Plus de trente jours après, Félix Tshisekedi n’a ni de cabinet complet, ni de gouvernement. Et, pourtant, il fait flèche de tout bois. Il affronte tous les problèmes du monde.

A la grogne sociale annoncée dans les milieux des entreprises publiques, dans le secteur de l’enseignement supérieur et universitaire, dans les administrations et autres institutions hospitalières, il y a bien lieu d’y ajouter tous les impératifs sécuritaires, diplomatiques ainsi que tous les défis de la reconstruction et du développement qui, constituent, la trame essentielle des actions de gestion courante qu’un Premier Ministre, une fois investi, aurait dû prendre en mains.
Ici, Félix Tshisekedi, au lieu d’intérioriser les missions qu’imposent ses nouvelles fonctions, passe du temps à s’occuper de ce qui se passe sur la RN1 ou à l’hôpital Ngaliema.
Certes, le geste humanitaire en tant que tel n’est pas mauvais mais, ce qui comptait le plus était d’aller à plus. C’est-à-dire, redéfinir les politiques publiques pour un pays-continent devenu, du coup, un géant aux pieds d’argile. Un tel pari exige que l’Exécutif s’y penche rapidement.

Or, celui-ci tarde à venir alors que le compte à rebours a déjà commencé. Du côté des acteurs politiques, deux tendances se dessinent dans le microcosme. Au Front commun pour le Congo, Kabila resserre ses rangs, comptabilise ses élus et cimente sa nouvelle majorité parlementaire. Il entend, pour ce faire, continuer, à sa manière, à exercer une influence somme toute décisive sur le plan de la gouvernance du pays selon que constitutionnellement, c’est cette majorité parlementaire dont il est initiateur et Autorité morale qui, au terme de l’article 78, est fondée à proposer le nom du futur Premier Ministre à Félix dont CASH n’accepte pas, cependant, d’avaler cette pilule.
On y estime, en effet, qu’au décompte réalisé par la CENI, aucun parti, ni coalition ne détenait cette majorité parlementaire-là. Et qu’en plus, même le FCC qui prétend aujourd’hui, plusieurs jours après les élections, n’était qu’une plateforme électorale et non politique lors de la publication des résultats. Bref, les pro-Tshisekedi se disent surpris d’apprendre tout ce se trame à Kingakati et crient simplement à un complot destiné à bloquer le nouveau Président de la République. Pour eux, en 2006, l’histoire renseigne qu’en dépit de ses multiples Députés, l’AMP n’avait pas 250 + 1 à la publication des résultats. Voilà pourquoi, Kabila avait alors désigné Charles Mwando Nsimba en qualité d’Informateur.

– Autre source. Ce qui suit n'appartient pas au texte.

(** * A shallow embedding of the webhook server (src/server.js)

    The directive parser [parseWebhookPath], the response helper
    [sendImmediateResponse], the two forwarding helpers
    [forwardRequestAndRespond] / [forwardRequestInBackground] and the
    [app.all(/^\/webhook\/(.+)/)] handler, with the storage helpers
    [saveRequest] / [updateRequest] as the record store they act on.

    JavaScript strings are lists of UTF-16 code units ([jsstr]); [js "..."]
    turns an ASCII literal into one. *)

From Stdlib Require Import ZArith List Bool Lia.
From Stdlib Require Import Strings.String Strings.Ascii.
Import ListNotations.
Open Scope Z_scope.

(* ------------------------------------------------------------------ *)
(** ** JavaScript strings *)

Module JS.

Definition jsstr := list Z.

Definition js (s : string) : jsstr :=
  map (fun a => Z.of_nat (nat_of_ascii a)) (list_ascii_of_string s).

Fixpoint str_eqb (a b : jsstr) : bool :=
  match a, b with
  | [], [] => true
  | x :: a', y :: b' => (x =? y) && str_eqb a' b'
  | _, _ => false
  end.

(** [s.startsWith(p)], returning the rest of [s] after [p]. *)
Fixpoint strip_prefix (p s : jsstr) : option jsstr :=
  match p, s with
  | [], _ => Some s
  | x :: p', y :: s' => if x =? y then strip_prefix p' s' else None
  | _ :: _, [] => None
  end.

Definition starts_with (p s : jsstr) : bool :=
  match strip_prefix p s with Some _ => true | None => false end.

(** [hay.indexOf(needle)] as an optional position. *)
Fixpoint index_of_from (needle hay : jsstr) (i : nat) : option nat :=
  if starts_with needle hay then Some i
  else match hay with
       | [] => None
       | _ :: hay' => index_of_from needle hay' (S i)
       end.

Definition indexOf (hay needle : jsstr) : Z :=
  match index_of_from needle hay 0 with
  | Some i => Z.of_nat i
  | None => -1
  end.

Definition includes (hay needle : jsstr) : bool :=
  match index_of_from needle hay 0 with Some _ => true | None => false end.

(** [s.length] *)
Definition len (s : jsstr) : Z := Z.of_nat (List.length s).

(** [s.substring(a, b)]: arguments clamped to [0, length], swapped when
    [a > b]. *)
Definition clamp (s : jsstr) (a : Z) : nat :=
  Z.to_nat (Z.max 0 (Z.min a (len s))).

Definition substring (s : jsstr) (a b : Z) : jsstr :=
  let i := clamp s a in
  let j := clamp s b in
  let lo := Nat.min i j in
  let hi := Nat.max i j in
  firstn (hi - lo) (skipn lo s).

Definition substring_from (s : jsstr) (a : Z) : jsstr :=
  substring s a (len s).

Fixpoint take_while (p : Z -> bool) (s : jsstr) : jsstr :=
  match s with
  | [] => []
  | c :: s' => if p c then c :: take_while p s' else []
  end.

(** [String(n)] for an integer *)
Fixpoint digits_rev (fuel : nat) (n : Z) : jsstr :=
  match fuel with
  | O => []
  | S f =>
      if n <? 10 then [48 + n]
      else (48 + n mod 10) :: digits_rev f (n / 10)
  end.

Definition Z_to_str (n : Z) : jsstr :=
  if n <? 0 then 45 :: rev (digits_rev 64 (- n))
  else rev (digits_rev 64 n).

(** Character classes of the regular expressions. *)
Definition is_digit (c : Z) : bool := (48 <=? c) && (c <=? 57).
Definition is_slash (c : Z) : bool := c =? 47.

(** [[a-zA-Z0-9_-]] *)
Definition is_id_char (c : Z) : bool :=
  ((97 <=? c) && (c <=? 122)) || ((65 <=? c) && (c <=? 90)) || is_digit c
  || (c =? 95) || (c =? 45).

(** [\s]: WhiteSpace and LineTerminator of ECMA-262 *)
Definition is_space (c : Z) : bool :=
  ((9 <=? c) && (c <=? 13)) || (c =? 32) || (c =? 160) || (c =? 5760)
  || ((8192 <=? c) && (c <=? 8202)) || (c =? 8232) || (c =? 8233)
  || (c =? 8239) || (c =? 8287) || (c =? 12288) || (c =? 65279).

(** LineTerminator, the code units [.] does not match *)
Definition is_line_terminator (c : Z) : bool :=
  (c =? 10) || (c =? 13) || (c =? 8232) || (c =? 8233).

(** ASCII [toLowerCase], enough for header names *)
Definition lower (c : Z) : Z := if (65 <=? c) && (c <=? 90) then c + 32 else c.

End JS.
Import JS.

(* ------------------------------------------------------------------ *)
(** ** [decodeURIComponent] (ECMA-262 Decode with an empty reserved set) *)

Module URI.

Definition hex_val (c : Z) : option Z :=
  if (48 <=? c) && (c <=? 57) then Some (c - 48)
  else if (65 <=? c) && (c <=? 70) then Some (c - 55)
  else if (97 <=? c) && (c <=? 102) then Some (c - 87)
  else None.

(** one ["%XY"] escape *)
Definition escaped_byte (s : jsstr) : option (Z * jsstr) :=
  match s with
  | 37 :: h1 :: h2 :: rest =>
      match hex_val h1, hex_val h2 with
      | Some a, Some b => Some (a * 16 + b, rest)
      | _, _ => None
      end
  | _ => None
  end.

(** [k] continuation escapes [10xxxxxx], folded into the code point [acc] *)
Fixpoint continuation (k : nat) (acc : Z) (s : jsstr) : option (Z * jsstr) :=
  match k with
  | O => Some (acc, s)
  | S k' =>
      match escaped_byte s with
      | Some (b, rest) =>
          if Z.land b 192 =? 128
          then continuation k' (acc * 64 + Z.land b 63) rest
          else None
      | None => None
      end
  end.

(** the code point a lead byte [b >= 0x80] starts: number of continuation
    bytes, payload bits and the least code point of that length *)
Definition lead (b : Z) : option (nat * Z * Z) :=
  if Z.land b 224 =? 192 then Some (1%nat, Z.land b 31, 128)
  else if Z.land b 240 =? 224 then Some (2%nat, Z.land b 15, 2048)
  else if Z.land b 248 =? 240 then Some (3%nat, Z.land b 7, 65536)
  else None.

(** UTF-16 encoding of a code point *)
Definition utf16 (v : Z) : jsstr :=
  if v <? 65536 then [v]
  else [55296 + (v - 65536) / 1024; 56320 + (v - 65536) mod 1024].

Fixpoint decode (fuel : nat) (s : jsstr) : option jsstr :=
  match fuel with
  | O => None
  | S f =>
      match s with
      | [] => Some []
      | c :: s' =>
          if c =? 37 then
            match escaped_byte s with
            | None => None
            | Some (b, rest) =>
                if b <? 128 then option_map (cons b) (decode f rest)
                else
                  match lead b with
                  | None => None
                  | Some (k, bits, least) =>
                      match continuation k bits rest with
                      | None => None
                      | Some (v, rest') =>
                          if (v <? least) || ((55296 <=? v) && (v <=? 57343))
                             || (1114111 <? v)
                          then None
                          else option_map (app (utf16 v)) (decode f rest')
                      end
                  end
            end
          else option_map (cons c) (decode f s')
      end
  end.

(** [None] is the [URIError] the builtin throws *)
Definition decodeURIComponent (s : jsstr) : option jsstr :=
  decode (S (List.length s)) s.

End URI.

(* ------------------------------------------------------------------ *)
(** ** The directive parser ([sanitizeId], [parseWebhookPath]) *)

Module Parser.

(** A completion of a JavaScript call: a value, or a thrown error with its
    message. *)
Inductive completion (A : Type) : Type :=
| Normal (v : A)
| Throw (message : jsstr).
Arguments Normal {A} v.
Arguments Throw {A} message.

(** [sanitizeId]: [null] is [None]; the argument is a string here. *)
Definition sanitizeId (id : jsstr) : option jsstr :=
  match id with
  | [] => None
  | _ =>
      let sanitized := filter is_id_char id in
      match sanitized with [] => None | _ => Some sanitized end
  end.

(** The object [parseWebhookPath] returns; [null] and [undefined] are
    [None] (and [false] for [fullBody]). *)
Record DirectiveSet := {
  id : option jsstr;
  responseStatus : option Z;
  responseType : option jsstr;
  forwardUrl : option jsstr;
  fullBody : bool;
  tag : option jsstr;
  error : option jsstr
}.

(** [{ id: null, error: msg }] *)
Definition early_error (msg : jsstr) : DirectiveSet :=
  {| id := None; responseStatus := None; responseType := None;
     forwardUrl := None; fullBody := false; tag := None;
     error := Some msg |}.

(** *** The regular expressions

    A pattern [(^|\/)X] matches at the leftmost position: first [X] at the
    start (the [^] branch), then [X] after each ['/'] in turn. [X] is given
    as a function from the text after the prefix to the match data (its
    groups), following the engine's backtracking order. The result also
    carries group 1 (the empty string or ["/"]). *)

Fixpoint scan_slash {A} (f : jsstr -> option A) (s : jsstr) : option (jsstr * A) :=
  match s with
  | [] => None
  | c :: t =>
      if is_slash c then
        match f t with
        | Some a => Some ([47], a)
        | None => scan_slash f t
        end
      else scan_slash f t
  end.

Definition seg_match {A} (f : jsstr -> option A) (s : jsstr) : option (jsstr * A) :=
  match f s with
  | Some a => Some ([], a)
  | None => scan_slash f s
  end.

(** [(?=\/|$)] *)
Definition end_or_slash (s : jsstr) : bool :=
  match s with [] => true | c :: _ => is_slash c end.

(** [\d{3}] *)
Definition three_digits (s : jsstr) : option (jsstr * jsstr) :=
  match s with
  | a :: b :: c :: rest =>
      if is_digit a && is_digit b && is_digit c then Some ([a; b; c], rest)
      else None
  | _ => None
  end.

(** [(?:plain|json|html)], tried in that order *)
Definition res_type (s : jsstr) : option (jsstr * jsstr) :=
  match strip_prefix (js "plain") s with
  | Some r => Some (js "plain", r)
  | None =>
      match strip_prefix (js "json") s with
      | Some r => Some (js "json", r)
      | None =>
          match strip_prefix (js "html") s with
          | Some r => Some (js "html", r)
          | None => None
          end
      end
  end.

(** [res:\d{3}(?:plain|json|html)], with the text after it *)
Definition res_token (s : jsstr) : option (jsstr * jsstr) :=
  match strip_prefix (js "res:") s with
  | None => None
  | Some r =>
      match three_digits r with
      | None => None
      | Some (d, r') =>
          match res_type r' with
          | None => None
          | Some (ty, r'') => Some (js "res:" ++ d ++ ty, r'')
          end
      end
  end.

En 2011, étant donné que le PPRD et alliés avaient plus de 250+1, Kabila avait nommé un Premier Ministre, plus de six mois après son investiture. D’où, Matata vint aux affaires avec ses recettes sur le cadre macro-économique qui prirent du temps jusqu’à son départ, en novembre 2017.
Cette fois-ci, loin s’en faut, l’histoire de 2006 se répète, aux yeux des colistiers de Cash. Ce que repoussent d’un tour de main, les friands de la politique de Joseph Kabila qui, cerise sur le gâteau, vont transmettre à Félix, dès cette semaine, les listes complètes de Députés membres de la nouvelle majorité parlementaire, telles que rafistolées à Kingakati, le dimanche 24 février dernier. Puis, viendra l’étape des échanges directs entre l FCC et Cash ou entre Kabila et Félix, pour le dernier dispatching.
En tout cas, le moins que l’on puisse dire est qu’après ces cogitations, derrière le FCC, Kabila est et demeure le maître d’école, le mentor. Si bien que tout au long de la mandature, quoiqu’ayant rendu officiellement le tablier, il s’est aménagé suffisamment d’espace pour gouverner le pays.